Collected data entries:

-- Opening Marker --

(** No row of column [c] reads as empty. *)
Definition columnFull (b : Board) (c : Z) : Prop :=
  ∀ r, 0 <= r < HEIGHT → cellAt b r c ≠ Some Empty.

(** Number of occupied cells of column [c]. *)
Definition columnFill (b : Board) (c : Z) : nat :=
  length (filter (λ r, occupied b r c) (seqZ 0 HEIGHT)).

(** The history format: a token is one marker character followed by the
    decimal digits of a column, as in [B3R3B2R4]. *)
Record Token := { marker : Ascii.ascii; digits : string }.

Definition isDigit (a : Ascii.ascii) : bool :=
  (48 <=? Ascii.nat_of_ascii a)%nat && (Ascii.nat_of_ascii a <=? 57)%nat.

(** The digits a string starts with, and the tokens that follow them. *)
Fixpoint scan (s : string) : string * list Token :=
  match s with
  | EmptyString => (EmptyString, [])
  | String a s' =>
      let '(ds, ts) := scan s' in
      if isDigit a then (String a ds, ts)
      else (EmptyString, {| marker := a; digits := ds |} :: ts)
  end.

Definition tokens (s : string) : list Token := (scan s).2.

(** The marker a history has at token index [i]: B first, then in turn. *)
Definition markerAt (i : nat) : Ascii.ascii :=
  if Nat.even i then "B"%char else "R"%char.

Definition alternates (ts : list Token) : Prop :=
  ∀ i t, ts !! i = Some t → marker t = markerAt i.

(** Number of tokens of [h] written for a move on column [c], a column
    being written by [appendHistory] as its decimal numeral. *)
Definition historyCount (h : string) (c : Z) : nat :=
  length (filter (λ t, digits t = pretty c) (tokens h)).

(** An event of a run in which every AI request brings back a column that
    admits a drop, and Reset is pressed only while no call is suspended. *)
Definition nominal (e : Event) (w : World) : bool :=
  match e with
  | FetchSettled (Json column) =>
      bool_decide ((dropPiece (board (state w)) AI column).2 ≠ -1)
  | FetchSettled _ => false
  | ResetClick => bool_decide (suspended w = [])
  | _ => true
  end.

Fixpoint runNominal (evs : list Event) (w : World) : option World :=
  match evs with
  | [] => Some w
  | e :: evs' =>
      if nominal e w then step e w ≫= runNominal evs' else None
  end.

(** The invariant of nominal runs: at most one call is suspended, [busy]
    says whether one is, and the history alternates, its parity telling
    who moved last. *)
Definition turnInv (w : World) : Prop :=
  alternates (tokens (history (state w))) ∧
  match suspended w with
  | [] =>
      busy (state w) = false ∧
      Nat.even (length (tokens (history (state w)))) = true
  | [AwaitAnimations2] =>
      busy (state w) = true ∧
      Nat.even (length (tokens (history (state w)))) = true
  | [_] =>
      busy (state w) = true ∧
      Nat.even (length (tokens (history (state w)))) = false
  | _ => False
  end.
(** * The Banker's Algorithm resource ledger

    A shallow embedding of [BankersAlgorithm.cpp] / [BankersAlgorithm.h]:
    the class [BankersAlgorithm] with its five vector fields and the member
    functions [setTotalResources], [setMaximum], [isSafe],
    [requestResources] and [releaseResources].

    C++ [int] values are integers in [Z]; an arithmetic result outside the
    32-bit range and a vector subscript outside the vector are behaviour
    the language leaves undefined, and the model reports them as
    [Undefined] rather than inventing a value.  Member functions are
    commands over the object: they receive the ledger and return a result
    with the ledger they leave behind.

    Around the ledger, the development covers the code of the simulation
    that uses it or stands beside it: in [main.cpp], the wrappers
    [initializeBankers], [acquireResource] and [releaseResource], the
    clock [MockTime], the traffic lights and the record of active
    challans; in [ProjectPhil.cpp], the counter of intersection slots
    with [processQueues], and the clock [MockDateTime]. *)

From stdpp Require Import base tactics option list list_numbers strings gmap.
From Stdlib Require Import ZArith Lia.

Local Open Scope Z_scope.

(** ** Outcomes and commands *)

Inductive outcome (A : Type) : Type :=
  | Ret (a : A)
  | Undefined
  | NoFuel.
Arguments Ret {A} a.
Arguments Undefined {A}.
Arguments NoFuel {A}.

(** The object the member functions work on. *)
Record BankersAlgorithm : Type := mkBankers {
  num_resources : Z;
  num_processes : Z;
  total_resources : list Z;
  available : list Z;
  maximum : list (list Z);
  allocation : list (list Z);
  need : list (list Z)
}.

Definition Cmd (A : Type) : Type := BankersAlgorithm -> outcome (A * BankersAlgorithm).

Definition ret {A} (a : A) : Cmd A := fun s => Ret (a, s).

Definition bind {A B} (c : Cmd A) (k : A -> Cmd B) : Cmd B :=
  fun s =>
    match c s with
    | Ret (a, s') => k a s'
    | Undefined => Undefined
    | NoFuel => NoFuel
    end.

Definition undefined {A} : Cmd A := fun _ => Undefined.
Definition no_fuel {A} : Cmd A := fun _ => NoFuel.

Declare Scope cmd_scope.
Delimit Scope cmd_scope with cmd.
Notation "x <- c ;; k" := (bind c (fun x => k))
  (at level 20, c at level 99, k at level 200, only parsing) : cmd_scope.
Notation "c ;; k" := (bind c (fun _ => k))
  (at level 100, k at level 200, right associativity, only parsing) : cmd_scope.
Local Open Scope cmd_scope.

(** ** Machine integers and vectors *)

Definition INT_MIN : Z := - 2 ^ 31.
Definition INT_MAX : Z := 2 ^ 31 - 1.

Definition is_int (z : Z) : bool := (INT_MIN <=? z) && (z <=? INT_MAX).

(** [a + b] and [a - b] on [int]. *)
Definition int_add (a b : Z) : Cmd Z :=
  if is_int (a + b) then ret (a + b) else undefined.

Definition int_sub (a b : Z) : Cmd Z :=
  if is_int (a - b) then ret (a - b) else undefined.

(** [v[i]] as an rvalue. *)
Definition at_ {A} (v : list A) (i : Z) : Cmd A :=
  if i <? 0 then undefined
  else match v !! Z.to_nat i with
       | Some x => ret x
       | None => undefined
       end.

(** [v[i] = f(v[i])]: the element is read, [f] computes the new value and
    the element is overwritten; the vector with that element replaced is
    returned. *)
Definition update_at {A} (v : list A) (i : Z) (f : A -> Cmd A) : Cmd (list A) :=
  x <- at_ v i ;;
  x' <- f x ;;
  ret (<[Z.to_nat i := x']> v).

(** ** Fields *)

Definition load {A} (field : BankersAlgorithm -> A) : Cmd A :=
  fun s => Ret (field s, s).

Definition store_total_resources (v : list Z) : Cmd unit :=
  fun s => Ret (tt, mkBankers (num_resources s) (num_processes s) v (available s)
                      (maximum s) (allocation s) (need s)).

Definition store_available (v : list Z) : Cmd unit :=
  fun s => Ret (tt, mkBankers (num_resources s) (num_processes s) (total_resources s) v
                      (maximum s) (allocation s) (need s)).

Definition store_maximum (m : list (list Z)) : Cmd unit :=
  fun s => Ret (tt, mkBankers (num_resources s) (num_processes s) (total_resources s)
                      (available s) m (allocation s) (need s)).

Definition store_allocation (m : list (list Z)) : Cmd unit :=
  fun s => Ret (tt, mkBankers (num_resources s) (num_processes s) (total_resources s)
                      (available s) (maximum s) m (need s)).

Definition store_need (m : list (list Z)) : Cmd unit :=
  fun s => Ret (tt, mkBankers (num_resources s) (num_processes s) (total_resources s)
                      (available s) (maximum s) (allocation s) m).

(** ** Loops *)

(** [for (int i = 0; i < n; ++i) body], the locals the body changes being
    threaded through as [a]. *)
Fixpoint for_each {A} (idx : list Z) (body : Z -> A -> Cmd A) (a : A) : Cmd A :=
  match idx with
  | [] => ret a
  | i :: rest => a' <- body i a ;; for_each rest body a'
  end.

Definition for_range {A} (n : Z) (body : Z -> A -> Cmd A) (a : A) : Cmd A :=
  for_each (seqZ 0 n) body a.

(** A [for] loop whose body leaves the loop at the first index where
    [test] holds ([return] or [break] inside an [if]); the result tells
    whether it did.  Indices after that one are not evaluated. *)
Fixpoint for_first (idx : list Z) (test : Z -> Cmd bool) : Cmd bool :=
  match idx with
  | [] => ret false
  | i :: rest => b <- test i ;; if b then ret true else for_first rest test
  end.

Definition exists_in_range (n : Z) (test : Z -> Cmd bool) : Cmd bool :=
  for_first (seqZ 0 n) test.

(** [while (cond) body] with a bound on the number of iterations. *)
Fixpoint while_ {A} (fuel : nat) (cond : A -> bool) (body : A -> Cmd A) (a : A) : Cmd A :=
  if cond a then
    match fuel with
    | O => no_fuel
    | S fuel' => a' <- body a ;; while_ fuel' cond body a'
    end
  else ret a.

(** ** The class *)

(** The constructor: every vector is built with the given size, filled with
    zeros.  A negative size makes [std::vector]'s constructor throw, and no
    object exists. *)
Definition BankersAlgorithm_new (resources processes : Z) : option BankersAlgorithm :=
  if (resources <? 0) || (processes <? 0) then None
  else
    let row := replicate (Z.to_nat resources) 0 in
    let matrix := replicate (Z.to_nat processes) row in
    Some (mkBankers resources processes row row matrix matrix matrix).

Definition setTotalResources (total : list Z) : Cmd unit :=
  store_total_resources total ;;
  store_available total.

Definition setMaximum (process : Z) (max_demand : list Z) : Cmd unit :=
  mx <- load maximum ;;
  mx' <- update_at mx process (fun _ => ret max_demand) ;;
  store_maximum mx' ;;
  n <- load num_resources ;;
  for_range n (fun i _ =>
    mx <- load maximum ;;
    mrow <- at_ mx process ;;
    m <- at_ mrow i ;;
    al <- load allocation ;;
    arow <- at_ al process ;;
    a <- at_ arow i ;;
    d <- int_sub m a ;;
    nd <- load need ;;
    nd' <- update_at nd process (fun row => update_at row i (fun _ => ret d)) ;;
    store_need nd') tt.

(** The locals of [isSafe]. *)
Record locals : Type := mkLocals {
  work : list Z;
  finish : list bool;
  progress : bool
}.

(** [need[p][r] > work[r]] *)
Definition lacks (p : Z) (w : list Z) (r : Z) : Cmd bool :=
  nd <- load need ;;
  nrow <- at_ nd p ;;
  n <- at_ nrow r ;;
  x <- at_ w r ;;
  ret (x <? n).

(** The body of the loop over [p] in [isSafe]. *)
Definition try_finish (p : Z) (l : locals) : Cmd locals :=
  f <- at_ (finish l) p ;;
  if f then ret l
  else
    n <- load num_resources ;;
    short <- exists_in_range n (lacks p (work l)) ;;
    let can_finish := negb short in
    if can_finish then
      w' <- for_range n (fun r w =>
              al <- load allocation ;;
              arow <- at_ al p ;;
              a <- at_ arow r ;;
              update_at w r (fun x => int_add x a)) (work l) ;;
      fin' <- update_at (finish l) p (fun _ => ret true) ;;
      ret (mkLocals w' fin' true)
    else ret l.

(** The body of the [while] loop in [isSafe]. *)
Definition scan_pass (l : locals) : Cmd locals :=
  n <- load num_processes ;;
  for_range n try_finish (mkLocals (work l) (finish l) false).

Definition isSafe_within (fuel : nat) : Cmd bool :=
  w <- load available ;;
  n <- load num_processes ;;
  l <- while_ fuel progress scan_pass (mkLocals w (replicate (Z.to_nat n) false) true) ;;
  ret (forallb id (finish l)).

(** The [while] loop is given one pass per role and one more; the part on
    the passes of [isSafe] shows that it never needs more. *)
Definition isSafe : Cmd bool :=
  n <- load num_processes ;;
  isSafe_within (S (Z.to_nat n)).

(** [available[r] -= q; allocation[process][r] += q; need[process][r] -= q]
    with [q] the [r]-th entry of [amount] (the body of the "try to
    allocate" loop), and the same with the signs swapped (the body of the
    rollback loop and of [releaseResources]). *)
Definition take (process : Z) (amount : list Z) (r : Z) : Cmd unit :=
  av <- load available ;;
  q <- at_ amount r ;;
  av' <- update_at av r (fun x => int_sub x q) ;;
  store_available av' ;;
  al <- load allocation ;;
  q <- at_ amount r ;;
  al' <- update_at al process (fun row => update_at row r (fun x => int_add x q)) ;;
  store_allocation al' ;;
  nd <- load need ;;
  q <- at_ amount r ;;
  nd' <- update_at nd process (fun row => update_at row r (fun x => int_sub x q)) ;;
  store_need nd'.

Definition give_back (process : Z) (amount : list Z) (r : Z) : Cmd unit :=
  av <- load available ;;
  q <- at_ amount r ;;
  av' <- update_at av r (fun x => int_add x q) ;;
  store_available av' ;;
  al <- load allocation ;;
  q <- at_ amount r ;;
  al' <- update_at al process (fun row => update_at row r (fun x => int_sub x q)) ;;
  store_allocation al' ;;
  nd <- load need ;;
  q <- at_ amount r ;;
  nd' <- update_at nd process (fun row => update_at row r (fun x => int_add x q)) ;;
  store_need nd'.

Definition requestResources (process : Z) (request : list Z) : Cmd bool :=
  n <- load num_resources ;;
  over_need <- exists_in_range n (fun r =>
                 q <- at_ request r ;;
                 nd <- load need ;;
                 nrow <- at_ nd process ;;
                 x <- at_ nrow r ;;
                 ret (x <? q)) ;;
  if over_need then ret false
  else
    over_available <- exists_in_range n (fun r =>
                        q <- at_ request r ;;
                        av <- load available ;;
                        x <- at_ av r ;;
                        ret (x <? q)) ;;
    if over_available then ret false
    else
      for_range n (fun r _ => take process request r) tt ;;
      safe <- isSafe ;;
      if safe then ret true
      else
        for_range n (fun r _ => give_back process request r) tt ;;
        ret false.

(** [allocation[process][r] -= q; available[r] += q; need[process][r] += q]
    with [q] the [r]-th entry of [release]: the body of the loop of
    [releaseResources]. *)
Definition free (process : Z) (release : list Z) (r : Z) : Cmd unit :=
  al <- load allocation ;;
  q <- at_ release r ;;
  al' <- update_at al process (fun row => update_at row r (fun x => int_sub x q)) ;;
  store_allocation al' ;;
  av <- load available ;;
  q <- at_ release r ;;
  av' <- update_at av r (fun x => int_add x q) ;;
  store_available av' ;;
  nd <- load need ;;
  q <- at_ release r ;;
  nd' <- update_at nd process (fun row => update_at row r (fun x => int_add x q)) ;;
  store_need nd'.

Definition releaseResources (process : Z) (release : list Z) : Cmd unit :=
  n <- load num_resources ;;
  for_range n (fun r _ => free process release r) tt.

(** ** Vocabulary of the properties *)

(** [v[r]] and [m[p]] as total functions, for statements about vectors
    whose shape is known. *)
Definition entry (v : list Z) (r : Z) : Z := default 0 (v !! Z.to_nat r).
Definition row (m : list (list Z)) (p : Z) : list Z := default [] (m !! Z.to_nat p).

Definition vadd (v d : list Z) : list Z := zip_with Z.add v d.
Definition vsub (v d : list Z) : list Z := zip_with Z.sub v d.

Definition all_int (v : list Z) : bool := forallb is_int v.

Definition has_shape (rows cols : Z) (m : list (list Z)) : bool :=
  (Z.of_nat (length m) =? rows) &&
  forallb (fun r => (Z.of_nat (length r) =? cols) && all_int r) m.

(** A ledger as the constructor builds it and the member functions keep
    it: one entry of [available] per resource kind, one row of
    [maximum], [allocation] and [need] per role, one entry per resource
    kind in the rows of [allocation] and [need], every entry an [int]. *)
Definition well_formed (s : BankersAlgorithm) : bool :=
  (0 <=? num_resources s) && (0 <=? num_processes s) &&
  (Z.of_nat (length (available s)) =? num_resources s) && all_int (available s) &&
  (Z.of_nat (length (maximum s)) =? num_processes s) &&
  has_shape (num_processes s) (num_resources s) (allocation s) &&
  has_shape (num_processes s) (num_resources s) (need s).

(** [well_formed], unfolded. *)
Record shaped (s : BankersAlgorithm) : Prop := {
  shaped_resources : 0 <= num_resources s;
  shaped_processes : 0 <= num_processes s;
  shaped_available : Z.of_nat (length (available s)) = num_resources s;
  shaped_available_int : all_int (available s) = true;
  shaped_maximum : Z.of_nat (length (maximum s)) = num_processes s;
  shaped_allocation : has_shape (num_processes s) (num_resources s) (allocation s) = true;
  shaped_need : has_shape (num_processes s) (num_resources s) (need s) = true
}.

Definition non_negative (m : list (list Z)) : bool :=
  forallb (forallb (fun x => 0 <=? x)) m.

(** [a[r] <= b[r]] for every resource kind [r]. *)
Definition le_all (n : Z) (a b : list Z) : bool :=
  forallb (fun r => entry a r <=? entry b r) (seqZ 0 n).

-- Closing Marker --

- [Task to complete]: Find all lines in the records that hold the word "alternates". Copy them.

- [Task answer]:
Definition alternates (ts : list Token) : Prop :=
    says whether one is, and the history alternates, its parity telling
  alternates (tokens (history (state w))) ∧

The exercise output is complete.